# Instructions to follow
Using the records below, output the stretch that opens with the line containing "intros s Hs. unfold" and closes with the line containing "Proof. intros Hx.", exactly and including both lines, with nothing more.

The input Start Marker

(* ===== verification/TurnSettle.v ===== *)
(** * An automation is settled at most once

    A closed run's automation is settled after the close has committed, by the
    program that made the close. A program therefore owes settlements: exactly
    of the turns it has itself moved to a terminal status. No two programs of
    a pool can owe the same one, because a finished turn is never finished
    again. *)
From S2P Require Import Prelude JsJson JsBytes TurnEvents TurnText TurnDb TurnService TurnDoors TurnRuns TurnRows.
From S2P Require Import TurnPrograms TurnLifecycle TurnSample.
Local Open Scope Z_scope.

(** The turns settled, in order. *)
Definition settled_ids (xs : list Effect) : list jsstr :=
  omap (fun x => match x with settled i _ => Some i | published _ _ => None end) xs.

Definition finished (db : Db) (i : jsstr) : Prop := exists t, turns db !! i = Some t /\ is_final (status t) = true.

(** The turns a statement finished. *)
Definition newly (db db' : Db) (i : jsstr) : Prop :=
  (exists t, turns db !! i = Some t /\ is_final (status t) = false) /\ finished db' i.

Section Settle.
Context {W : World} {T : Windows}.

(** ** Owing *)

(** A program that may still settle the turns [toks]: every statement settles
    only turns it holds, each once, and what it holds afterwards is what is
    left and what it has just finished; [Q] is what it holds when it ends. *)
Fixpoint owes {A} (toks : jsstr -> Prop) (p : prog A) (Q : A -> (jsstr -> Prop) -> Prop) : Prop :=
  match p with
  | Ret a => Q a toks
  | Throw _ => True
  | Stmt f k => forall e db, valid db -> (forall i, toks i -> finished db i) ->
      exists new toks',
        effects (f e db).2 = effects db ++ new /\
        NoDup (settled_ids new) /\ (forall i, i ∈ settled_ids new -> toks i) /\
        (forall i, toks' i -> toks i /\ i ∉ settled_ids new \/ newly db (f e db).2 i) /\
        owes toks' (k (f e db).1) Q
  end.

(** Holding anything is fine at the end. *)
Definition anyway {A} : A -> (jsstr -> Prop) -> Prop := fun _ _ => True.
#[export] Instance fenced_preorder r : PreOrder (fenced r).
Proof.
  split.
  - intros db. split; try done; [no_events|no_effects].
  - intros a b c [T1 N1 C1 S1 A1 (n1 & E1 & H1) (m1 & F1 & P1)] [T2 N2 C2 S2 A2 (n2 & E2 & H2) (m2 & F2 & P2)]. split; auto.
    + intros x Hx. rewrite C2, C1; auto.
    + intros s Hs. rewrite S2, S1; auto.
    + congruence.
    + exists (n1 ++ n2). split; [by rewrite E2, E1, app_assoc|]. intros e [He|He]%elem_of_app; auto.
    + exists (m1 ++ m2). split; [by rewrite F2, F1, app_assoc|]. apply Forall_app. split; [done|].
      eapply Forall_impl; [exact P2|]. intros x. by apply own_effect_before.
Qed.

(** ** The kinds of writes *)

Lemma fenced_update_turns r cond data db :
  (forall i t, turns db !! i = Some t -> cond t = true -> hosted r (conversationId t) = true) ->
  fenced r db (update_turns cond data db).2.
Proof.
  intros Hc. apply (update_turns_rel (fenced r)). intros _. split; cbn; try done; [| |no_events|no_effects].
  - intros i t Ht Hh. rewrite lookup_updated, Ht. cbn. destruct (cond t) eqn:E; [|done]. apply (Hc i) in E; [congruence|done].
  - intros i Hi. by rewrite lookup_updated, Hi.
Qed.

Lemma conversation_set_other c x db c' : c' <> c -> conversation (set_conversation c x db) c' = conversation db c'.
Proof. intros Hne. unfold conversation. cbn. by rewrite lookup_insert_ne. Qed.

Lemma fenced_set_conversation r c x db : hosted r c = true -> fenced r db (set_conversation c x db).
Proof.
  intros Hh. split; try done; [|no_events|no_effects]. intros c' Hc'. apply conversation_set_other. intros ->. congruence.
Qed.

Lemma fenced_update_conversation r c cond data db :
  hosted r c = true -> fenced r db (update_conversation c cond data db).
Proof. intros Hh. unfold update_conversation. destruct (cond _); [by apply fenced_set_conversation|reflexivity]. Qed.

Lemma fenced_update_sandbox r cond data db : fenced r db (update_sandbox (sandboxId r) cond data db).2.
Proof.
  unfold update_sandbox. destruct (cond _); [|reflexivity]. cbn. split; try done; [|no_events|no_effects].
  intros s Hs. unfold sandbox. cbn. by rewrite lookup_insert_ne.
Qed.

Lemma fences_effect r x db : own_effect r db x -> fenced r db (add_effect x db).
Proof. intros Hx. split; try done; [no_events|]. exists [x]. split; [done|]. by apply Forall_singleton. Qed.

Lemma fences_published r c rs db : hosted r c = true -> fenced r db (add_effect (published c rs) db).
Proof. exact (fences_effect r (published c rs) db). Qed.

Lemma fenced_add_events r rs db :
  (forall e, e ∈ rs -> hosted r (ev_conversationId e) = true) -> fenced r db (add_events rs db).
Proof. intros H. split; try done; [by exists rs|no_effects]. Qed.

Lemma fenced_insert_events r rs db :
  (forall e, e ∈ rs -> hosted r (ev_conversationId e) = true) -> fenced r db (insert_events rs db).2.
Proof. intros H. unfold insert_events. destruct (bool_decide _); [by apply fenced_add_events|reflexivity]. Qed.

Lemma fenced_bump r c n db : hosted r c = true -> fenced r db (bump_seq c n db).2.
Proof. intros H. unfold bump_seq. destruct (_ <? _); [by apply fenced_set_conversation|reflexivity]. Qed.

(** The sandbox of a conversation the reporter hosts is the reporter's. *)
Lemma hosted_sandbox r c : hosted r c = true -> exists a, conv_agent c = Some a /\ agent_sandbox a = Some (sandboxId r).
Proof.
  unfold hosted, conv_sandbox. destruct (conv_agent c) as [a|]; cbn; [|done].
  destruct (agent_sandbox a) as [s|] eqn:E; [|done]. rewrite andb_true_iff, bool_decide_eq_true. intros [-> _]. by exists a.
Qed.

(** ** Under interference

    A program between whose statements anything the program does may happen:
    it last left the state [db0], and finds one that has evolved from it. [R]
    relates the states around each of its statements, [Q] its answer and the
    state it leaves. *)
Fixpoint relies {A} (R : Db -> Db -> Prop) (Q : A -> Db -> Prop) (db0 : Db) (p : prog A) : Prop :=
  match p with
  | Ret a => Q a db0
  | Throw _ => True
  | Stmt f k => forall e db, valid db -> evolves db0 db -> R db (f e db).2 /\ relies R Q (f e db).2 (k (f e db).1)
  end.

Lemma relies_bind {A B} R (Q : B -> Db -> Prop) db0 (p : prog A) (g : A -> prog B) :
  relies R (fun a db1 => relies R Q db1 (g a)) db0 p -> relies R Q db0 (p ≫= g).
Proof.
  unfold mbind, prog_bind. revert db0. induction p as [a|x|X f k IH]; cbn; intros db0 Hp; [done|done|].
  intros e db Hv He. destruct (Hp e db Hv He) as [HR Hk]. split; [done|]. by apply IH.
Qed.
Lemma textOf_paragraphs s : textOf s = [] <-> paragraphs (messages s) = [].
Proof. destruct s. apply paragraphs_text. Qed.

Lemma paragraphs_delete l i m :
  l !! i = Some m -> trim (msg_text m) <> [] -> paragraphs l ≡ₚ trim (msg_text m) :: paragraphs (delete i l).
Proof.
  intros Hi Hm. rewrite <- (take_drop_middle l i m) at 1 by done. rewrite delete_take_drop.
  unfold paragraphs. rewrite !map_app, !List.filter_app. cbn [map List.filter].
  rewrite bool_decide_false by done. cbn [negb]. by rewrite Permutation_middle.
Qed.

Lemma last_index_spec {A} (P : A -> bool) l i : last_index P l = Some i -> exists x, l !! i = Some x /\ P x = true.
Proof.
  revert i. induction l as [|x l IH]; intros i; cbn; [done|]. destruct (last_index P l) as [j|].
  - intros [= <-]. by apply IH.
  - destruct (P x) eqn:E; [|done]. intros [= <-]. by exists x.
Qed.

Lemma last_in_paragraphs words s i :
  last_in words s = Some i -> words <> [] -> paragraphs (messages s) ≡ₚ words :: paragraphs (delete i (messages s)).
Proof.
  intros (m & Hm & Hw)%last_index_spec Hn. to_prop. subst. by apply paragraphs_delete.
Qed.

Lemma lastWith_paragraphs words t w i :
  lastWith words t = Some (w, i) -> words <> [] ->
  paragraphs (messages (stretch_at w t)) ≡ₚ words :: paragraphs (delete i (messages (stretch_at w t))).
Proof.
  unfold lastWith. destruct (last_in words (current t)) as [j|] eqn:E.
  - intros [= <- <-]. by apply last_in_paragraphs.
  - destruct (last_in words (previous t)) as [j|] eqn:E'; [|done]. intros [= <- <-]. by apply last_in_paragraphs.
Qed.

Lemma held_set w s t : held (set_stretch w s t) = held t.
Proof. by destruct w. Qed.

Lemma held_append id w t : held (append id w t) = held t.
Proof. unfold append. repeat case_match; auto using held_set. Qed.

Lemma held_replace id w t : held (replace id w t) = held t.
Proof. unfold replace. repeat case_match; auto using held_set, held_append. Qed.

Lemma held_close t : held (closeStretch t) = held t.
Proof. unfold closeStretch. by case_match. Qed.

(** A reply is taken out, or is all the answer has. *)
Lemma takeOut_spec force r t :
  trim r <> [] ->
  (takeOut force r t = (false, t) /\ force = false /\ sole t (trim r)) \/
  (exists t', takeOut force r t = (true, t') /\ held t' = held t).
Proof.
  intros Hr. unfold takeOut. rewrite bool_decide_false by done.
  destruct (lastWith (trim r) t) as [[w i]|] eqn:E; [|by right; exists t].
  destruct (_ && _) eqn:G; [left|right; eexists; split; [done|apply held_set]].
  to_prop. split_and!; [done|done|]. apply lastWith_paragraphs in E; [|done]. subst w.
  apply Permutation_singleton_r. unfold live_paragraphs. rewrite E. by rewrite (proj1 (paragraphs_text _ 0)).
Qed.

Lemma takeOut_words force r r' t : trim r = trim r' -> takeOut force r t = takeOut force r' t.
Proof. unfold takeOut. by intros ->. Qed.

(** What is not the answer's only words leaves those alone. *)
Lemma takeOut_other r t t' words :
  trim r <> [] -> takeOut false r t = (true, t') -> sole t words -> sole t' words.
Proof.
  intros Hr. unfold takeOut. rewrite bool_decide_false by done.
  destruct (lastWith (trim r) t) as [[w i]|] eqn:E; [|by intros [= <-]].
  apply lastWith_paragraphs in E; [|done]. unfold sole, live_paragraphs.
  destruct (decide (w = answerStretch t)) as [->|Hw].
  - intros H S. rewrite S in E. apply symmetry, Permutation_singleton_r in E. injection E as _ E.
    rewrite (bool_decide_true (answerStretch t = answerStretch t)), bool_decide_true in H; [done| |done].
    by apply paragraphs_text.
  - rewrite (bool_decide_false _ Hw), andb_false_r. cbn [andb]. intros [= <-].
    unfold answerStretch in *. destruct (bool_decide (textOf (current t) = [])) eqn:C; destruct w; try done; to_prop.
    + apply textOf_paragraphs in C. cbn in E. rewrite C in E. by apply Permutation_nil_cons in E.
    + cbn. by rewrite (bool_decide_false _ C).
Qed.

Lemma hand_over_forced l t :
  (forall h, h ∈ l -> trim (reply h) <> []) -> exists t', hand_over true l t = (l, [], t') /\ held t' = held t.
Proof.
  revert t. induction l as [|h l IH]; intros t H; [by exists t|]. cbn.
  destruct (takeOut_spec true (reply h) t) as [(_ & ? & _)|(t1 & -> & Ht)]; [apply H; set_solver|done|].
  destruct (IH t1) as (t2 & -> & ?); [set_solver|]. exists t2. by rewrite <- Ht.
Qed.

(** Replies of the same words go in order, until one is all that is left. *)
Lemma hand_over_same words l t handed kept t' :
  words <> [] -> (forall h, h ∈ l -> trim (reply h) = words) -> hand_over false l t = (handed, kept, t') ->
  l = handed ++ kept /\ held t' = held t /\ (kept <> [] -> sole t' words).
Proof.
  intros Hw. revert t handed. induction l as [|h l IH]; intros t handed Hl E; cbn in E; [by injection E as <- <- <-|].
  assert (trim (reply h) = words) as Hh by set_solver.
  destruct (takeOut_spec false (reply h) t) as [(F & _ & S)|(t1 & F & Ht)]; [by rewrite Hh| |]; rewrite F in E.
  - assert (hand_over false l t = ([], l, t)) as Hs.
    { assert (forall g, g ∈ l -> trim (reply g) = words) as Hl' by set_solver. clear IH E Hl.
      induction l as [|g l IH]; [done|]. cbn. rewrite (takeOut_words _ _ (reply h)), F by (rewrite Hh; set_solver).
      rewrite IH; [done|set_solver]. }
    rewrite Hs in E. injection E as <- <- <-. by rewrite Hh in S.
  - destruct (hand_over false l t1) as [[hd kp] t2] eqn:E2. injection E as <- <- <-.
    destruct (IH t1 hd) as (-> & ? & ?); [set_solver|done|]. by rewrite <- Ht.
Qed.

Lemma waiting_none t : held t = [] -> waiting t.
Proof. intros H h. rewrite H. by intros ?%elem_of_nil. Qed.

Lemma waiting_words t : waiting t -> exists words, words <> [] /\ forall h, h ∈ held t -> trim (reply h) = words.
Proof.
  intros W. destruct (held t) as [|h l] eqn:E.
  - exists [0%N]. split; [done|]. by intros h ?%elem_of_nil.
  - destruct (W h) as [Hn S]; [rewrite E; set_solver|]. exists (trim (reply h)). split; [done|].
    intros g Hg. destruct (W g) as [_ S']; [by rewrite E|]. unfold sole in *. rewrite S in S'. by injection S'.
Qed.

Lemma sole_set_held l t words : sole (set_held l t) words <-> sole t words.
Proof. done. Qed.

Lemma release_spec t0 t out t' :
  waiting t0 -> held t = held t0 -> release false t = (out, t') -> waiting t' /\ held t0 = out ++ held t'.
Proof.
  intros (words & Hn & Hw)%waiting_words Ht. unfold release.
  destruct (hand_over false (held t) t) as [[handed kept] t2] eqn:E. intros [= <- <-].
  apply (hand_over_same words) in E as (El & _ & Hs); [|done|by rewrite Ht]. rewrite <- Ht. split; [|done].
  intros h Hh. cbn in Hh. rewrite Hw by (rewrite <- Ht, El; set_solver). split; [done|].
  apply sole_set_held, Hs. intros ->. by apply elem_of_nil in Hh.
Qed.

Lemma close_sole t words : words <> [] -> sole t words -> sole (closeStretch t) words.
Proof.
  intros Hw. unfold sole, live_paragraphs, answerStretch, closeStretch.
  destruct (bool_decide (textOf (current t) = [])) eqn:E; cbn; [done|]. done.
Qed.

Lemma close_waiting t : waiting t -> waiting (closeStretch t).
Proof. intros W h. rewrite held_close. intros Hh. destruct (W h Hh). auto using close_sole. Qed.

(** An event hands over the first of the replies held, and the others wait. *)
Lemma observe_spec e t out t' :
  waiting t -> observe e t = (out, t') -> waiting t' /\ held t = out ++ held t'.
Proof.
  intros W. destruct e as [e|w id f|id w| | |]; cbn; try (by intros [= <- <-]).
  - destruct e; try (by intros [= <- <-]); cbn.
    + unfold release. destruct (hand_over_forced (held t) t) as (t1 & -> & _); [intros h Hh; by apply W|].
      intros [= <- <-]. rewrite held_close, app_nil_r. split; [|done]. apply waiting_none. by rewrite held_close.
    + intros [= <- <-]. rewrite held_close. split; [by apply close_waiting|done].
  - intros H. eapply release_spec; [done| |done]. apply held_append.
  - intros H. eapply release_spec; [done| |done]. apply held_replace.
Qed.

The input End Marker

# Exercise output
  intros s Hs. unfold sandbox. cbn. by rewrite lookup_insert_ne.
Qed.

Lemma fences_effect r x db : own_effect r db x -> fenced r db (add_effect x db).
Proof. intros Hx. split; try done; [no_events|]. exists [x]. split; [done|]. by apply Forall_singleton. Qed.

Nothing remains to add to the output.